Produce word for word the lines of the data below running from the one that has "rewrite strftime_YmdHM_nonempty. cbn" to the one that has "ts = Ok ser ∧", inclusive, and no others.

◆ Records supplied ◆

--------------------

(* ===== verification/Store.v ===== *)
(** * Store: the task file, [_load_tasks] and [save_tasks]

    [ChronoReply._load_tasks] (src/chronoreply.py, lines 130-148) reads
    [TASK_FILE] with [json.load], converts each stored
    ["schedule_time_utc"] string back to an aware UTC datetime with
    [strptime("%Y%m%d%H%M")], and keeps the tasks whose schedule is truthy;
    [ChronoReply.save_tasks] (lines 150-162) does the converse and rewrites
    the file with [open(TASK_FILE, "w")] and [json.dump].

    The file is [option file_content]: absent, or text that is a JSON
    document or is not JSON at all (the empty file left by the truncation
    of [open(..., "w")] is such text).  A JSON document is a list whose
    items are objects ([JDict]) or anything else ([JNonDict]), or another
    JSON value.  Object values are the scalar [PyVal]s; nested arrays and
    objects are not modelled as values (they only matter as items, where
    they are [JNonDict]).  [save_tasks] returns the successive contents it
    gives the file, so that a reader or a crash between two writes can be
    stated. *)

From S2P Require Import Prelude PyStr Calendar Strtime Zone PyVal.
Local Open Scope Z_scope.

Inductive json_item :=
  | JDict (d : dict)
  | JNonDict.

Inductive json_doc :=
  | JArray (items : list json_item)
  | JOther.

Inductive file_content :=
  | FJson (doc : json_doc)
  | FGarbage.

Definition SCHED : string := "schedule_time_utc".

(** ** [_load_tasks] *)

(** [datetime.strptime(v, "%Y%m%d%H%M").replace(tzinfo=pytz.utc)], a
    [TypeError] when [v] is not a string. *)
Definition parse_schedule (v : PyVal) : Res PyVal :=
  s ← match v with PStr s => Ok s | _ => Raise TypeError end;
  d ← strptime_YmdHM s;
  mret (PDateTime (mkAware d 0)).

(** Lines 139-145, for a task that is a dict. *)
Definition load_convert (task : dict) : dict :=
  if truthy (dget task SCHED) then
    <[SCHED := try! (parse_schedule (dget task SCHED)) except PNone]> task
  else task.

(** Lines 138-139: [task.get] raises [AttributeError] on an item that is not
    a dict. *)
Definition load_item (it : json_item) : Res dict :=
  match it with JDict d => Ok (load_convert d) | JNonDict => Raise AttributeError end.

(** Line 146: [t["schedule_time_utc"]] raises [KeyError] on a missing key. *)
Definition keep_task (t : dict) : Res bool :=
  v ← getitem t SCHED; mret (truthy v).

Definition load_items (items : list json_item) : Res (list dict) :=
  ds ← res_mapM load_item items; res_filterM keep_task ds.

(** The whole function.  Every JSON value other than a list gives [[]]:
    iterating a number or [null] raises [TypeError], the items of a string
    or the keys of an object have no [.get], and an empty string or object
    yields an empty comprehension. *)
Definition load_tasks (f : option file_content) : list dict :=
  match f with
  | None => []
  | Some FGarbage => []
  | Some (FJson JOther) => []
  | Some (FJson (JArray items)) => try! (load_items items) except []
  end.

(** ** [save_tasks] *)

(** Lines 154-158 for one task. *)
Definition serialize_task (task : dict) : Res dict :=
  if truthy (dget task SCHED) then
    match dget task SCHED with
    | PDateTime a => u ← astimezone_utc a; mret (<[SCHED := PStr (strftime_YmdHM (naive u))]> task)
    | _ => Raise AttributeError
    end
  else mret task.

Definition json_scalar (v : PyVal) : bool :=
  match v with PDateTime _ => false | _ => true end.

(** [json.dump]: a datetime is not JSON serializable. *)
Definition json_dump (ts : list dict) : Res json_doc :=
  if bool_decide (Forall (λ t : dict, map_Forall (λ _ v, json_scalar v = true) t) ts)
  then Ok (JArray (map JDict ts)) else Raise TypeError.

(** The contents [TASK_FILE] takes, in order, and how the call ends.  An
    exception while serializing comes before [open] and leaves the file
    alone; [open(TASK_FILE, "w")] empties it; [json.dump] then writes the
    document, or stops part-way with a [TypeError]. *)
Definition save_tasks (tasks : list dict) : list file_content * Res unit :=
  match res_mapM serialize_task tasks with
  | Raise e => ([], Raise e)
  | Ok ser =>
      match json_dump ser with
      | Ok doc => ([FGarbage; FJson doc], Ok tt)
      | Raise e => ([FGarbage; FGarbage], Raise e)
      end
  end.

(** The file after a sequence of writes. *)
Definition after_writes (old : option file_content) (ws : list file_content) : option file_content :=
  last (old :: map Some ws) ≫= id.

(** ** Tasks the store reproduces *)

(** A schedule written by the program: an aware UTC datetime at a whole
    minute, in a year [strftime("%Y")] prints with four digits. *)
Definition storable_sched (v : PyVal) : bool :=
  match v with
  | PDateTime a =>
      (off a =? 0) && valid_dt (naive a) && (1000 <=? year (naive a)) &&
      (second (naive a) =? 0) && (microsecond (naive a) =? 0)
  | _ => false
  end.

Definition storable (t : dict) : bool :=
  storable_sched (dget t SCHED) &&
  bool_decide (map_Forall (λ k v, k = SCHED ∨ json_scalar v = true) t).

(** A task as the program builds it: owner and id present, a UTC
    schedule (as [parse_time_input] and [_calculate_next_repeat] return)
    or a falsy one, and JSON scalars elsewhere. *)
Definition sched_wf (v : PyVal) : bool :=
  match v with
  | PDateTime a => (off a =? 0) && valid_dt (naive a)
  | _ => negb (truthy v)
  end.

Definition wf_task (t : dict) : bool :=
  bool_decide (is_Some (t !! "user_id")) && bool_decide (is_Some (t !! "id")) &&
  match t !! SCHED with Some v => sched_wf v | None => false end &&
  bool_decide (map_Forall (λ k v, k = SCHED ∨ json_scalar v = true) t).

(** ** Lemmas *)

Lemma strftime_YmdHM_nonempty d : String.eqb (strftime_YmdHM d) "" = false.
Proof.
  assert (∃ c s, strftime_YmdHM d = String c s) as (c & s & ->) by (do 2 eexists; reflexivity).
  reflexivity.
Qed.

Lemma parse_schedule_strftime n :
  valid_dt n = true → 1000 ≤ year n → second n = 0 → microsecond n = 0 →
  parse_schedule (PStr (strftime_YmdHM n)) = Ok (PDateTime (mkAware n 0)).
Proof.
  intros V Hy Hs Hu. unfold parse_schedule. cbv beta iota.
  rewrite bind_Ok, strptime_strftime, bind_Ok by done.
  destruct n; simpl in Hs, Hu; by subst.
Qed.

Lemma storable_sched_spec v :
  storable_sched v = true ↔
  ∃ n, v = PDateTime (mkAware n 0) ∧ valid_dt n = true ∧ 1000 ≤ year n ∧
       second n = 0 ∧ microsecond n = 0.
Proof.
  split.
  - destruct v as [| | | |[n o]]; try discriminate. simpl.
    rewrite !andb_true_iff, !Z.eqb_eq, Z.leb_le. intros ((((-> & V) & Hy) & Hs) & Hu).
    exists n. auto.
  - intros (n & -> & V & Hy & Hs & Hu). simpl. rewrite V, Hs, Hu.
    destruct (Z.leb_spec 1000 (year n)); [reflexivity | lia].
Qed.

(** One stored task: serializing it, then loading it back, gives it back. *)
Lemma storable_serialize t :
  storable t = true →
  ∃ t', serialize_task t = Ok t' ∧ map_Forall (λ _ v, json_scalar v = true) t' ∧
        load_item (JDict t') = Ok t ∧ keep_task t = Ok true.
Proof.
  unfold storable. intros [Hs Hall]%andb_prop. apply bool_decide_eq_true_1 in Hall.
  apply storable_sched_spec in Hs as (n & E & V & Hy & Hsec & Hus).
  pose proof (dget_lookup _ _ _ E ltac:(discriminate)) as Hl.
  unfold serialize_task. rewrite E. cbn [truthy]. cbv iota.
  unfold astimezone_utc. cbn [naive off]. rewrite Z.sub_0_r, of_us_to_us, !bind_Ok by done.
  eexists; split; [reflexivity|]. split; [|split].
  - intros k v Hk. apply lookup_insert_Some in Hk as [[<- <-]|[Hne Hk]]; [reflexivity|].
    destruct (Hall k v Hk); congruence.
  - unfold load_item, load_convert. rewrite (dget_insert t SCHED). cbn [truthy naive].
    rewrite strftime_YmdHM_nonempty. cbn [negb].
    rewrite parse_schedule_strftime by done. unfold try_except.
    by rewrite insert_insert_eq, insert_id.
  - unfold keep_task, getitem. by rewrite Hl.
Qed.

Lemma serialize_all ts :
  Forall (λ t, storable t = true) ts →
  ∃ ser, res_mapM serialize_task ts = Ok ser ∧
         Forall (λ t : dict, map_Forall (λ _ v, json_scalar v = true) t) ser ∧
         res_mapM load_item (map JDict ser) = Ok ts ∧ res_filterM keep_task ts = Ok ts.
Proof.
  induction 1 as [|t ts Ht _ (ser & Hser & Hj & Hl & Hk)]; [by exists []|].
  destruct (storable_serialize t Ht) as (t' & Ht' & Hj' & Hl' & Hk').
  exists (t' :: ser). cbn [res_mapM res_filterM map]. rewrite Ht', Hser, Hl', Hl, Hk', Hk.
  repeat split; try reflexivity. by constructor.
Qed.

Lemma load_convert_no_key d : d !! SCHED = None → load_convert d = d.
Proof. intros H. unfold load_convert, dget. by rewrite H. Qed.

Lemma load_convert_has_key d : is_Some (d !! SCHED) → is_Some (load_convert d !! SCHED).
Proof.
  intros H. unfold load_convert. destruct (truthy _); [|done].
  rewrite lookup_insert_eq. by eexists.
Qed.

Lemma keep_task_total t : keep_task t = Raise KeyError ∨ ∃ b, keep_task t = Ok b.
Proof. unfold keep_task, getitem. destruct (t !! SCHED); simpl; eauto. Qed.

Lemma load_item_total it : load_item it = Raise AttributeError ∨ ∃ d, load_item it = Ok d.
Proof. destruct it; simpl; eauto. Qed.

Lemma after_save old ts ws r :
  save_tasks ts = (ws, r) → r = Ok tt → ∃ doc, ws = [FGarbage; FJson doc] ∧
  after_writes old ws = Some (FJson doc).
Proof.
  unfold save_tasks. destruct (res_mapM _ _); [|congruence].
  destruct (json_dump _) as [doc|]; intros [= <- <-]; [|discriminate]. eauto.
Qed.

Lemma load_items_dicts ds : res_mapM load_item (map JDict ds) = Ok (map load_convert ds).
Proof. induction ds as [|d ds IH]; [done|]. cbn [res_mapM map load_item]. by rewrite IH. Qed.

Lemma keep_task_present t : is_Some (t !! SCHED) → keep_task t = Ok (truthy (dget t SCHED)).
Proof. intros [v Hv]. unfold keep_task, getitem, dget. by rewrite Hv. Qed.

(** What a record of the file becomes when its schedule is read with
    [strptime("%Y%m%d%H%M")] and tagged UTC: the record with the datetime,
    or nothing when the value is not a string of that format. *)
Definition parsed_record (d : dict) : option dict :=
  match parse_schedule (dget d SCHED) with
  | Ok v => Some (<[SCHED := v]> d)
  | Raise _ => None
  end.

Lemma parse_schedule_truthy v w : parse_schedule v = Ok w → truthy v = true ∧ truthy w = true.
Proof.
  unfold parse_schedule. destruct v as [| | |[|c s']|]; cbn; try discriminate.
  destruct (strptime_YmdHM _) as [d|]; cbn; [|discriminate]. by intros [= <-].
Qed.

(** The comprehension of line 146 over the converted records keeps what
    [parsed_record] keeps. *)
Lemma filter_load_convert ds :
  filter (λ t, truthy (dget t SCHED) = true) (map load_convert ds) = omap parsed_record ds.
Proof.
  induction ds as [|d ds IH]; [done|]. cbn [map omap list_omap]. rewrite filter_cons, IH.
  unfold load_convert, parsed_record.
  destruct (truthy (dget d SCHED)) eqn:Ht.
  - assert (Hd : ∀ v, dget (<[SCHED := v]> d) SCHED = v) by (intros v; unfold dget; by rewrite lookup_insert_eq).
    rewrite Hd. destruct (parse_schedule (dget d SCHED)) as [w|e] eqn:Hp; cbn [try_except].
    + by rewrite decide_True by (by destruct (parse_schedule_truthy _ _ Hp)).
    + by rewrite decide_False.
  - rewrite decide_False by (by rewrite Ht).
    destruct (parse_schedule (dget d SCHED)) as [w|e] eqn:Hp; [|done].
    destruct (parse_schedule_truthy _ _ Hp) as [Hv _]. congruence.
Qed.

--------------------

◆ Result of the task ◆
    rewrite strftime_YmdHM_nonempty. cbn [negb].
    rewrite parse_schedule_strftime by done. unfold try_except.
    by rewrite insert_insert_eq, insert_id.
  - unfold keep_task, getitem. by rewrite Hl.
Qed.

Lemma serialize_all ts :
  Forall (λ t, storable t = true) ts →
  ∃ ser, res_mapM serialize_task ts = Ok ser ∧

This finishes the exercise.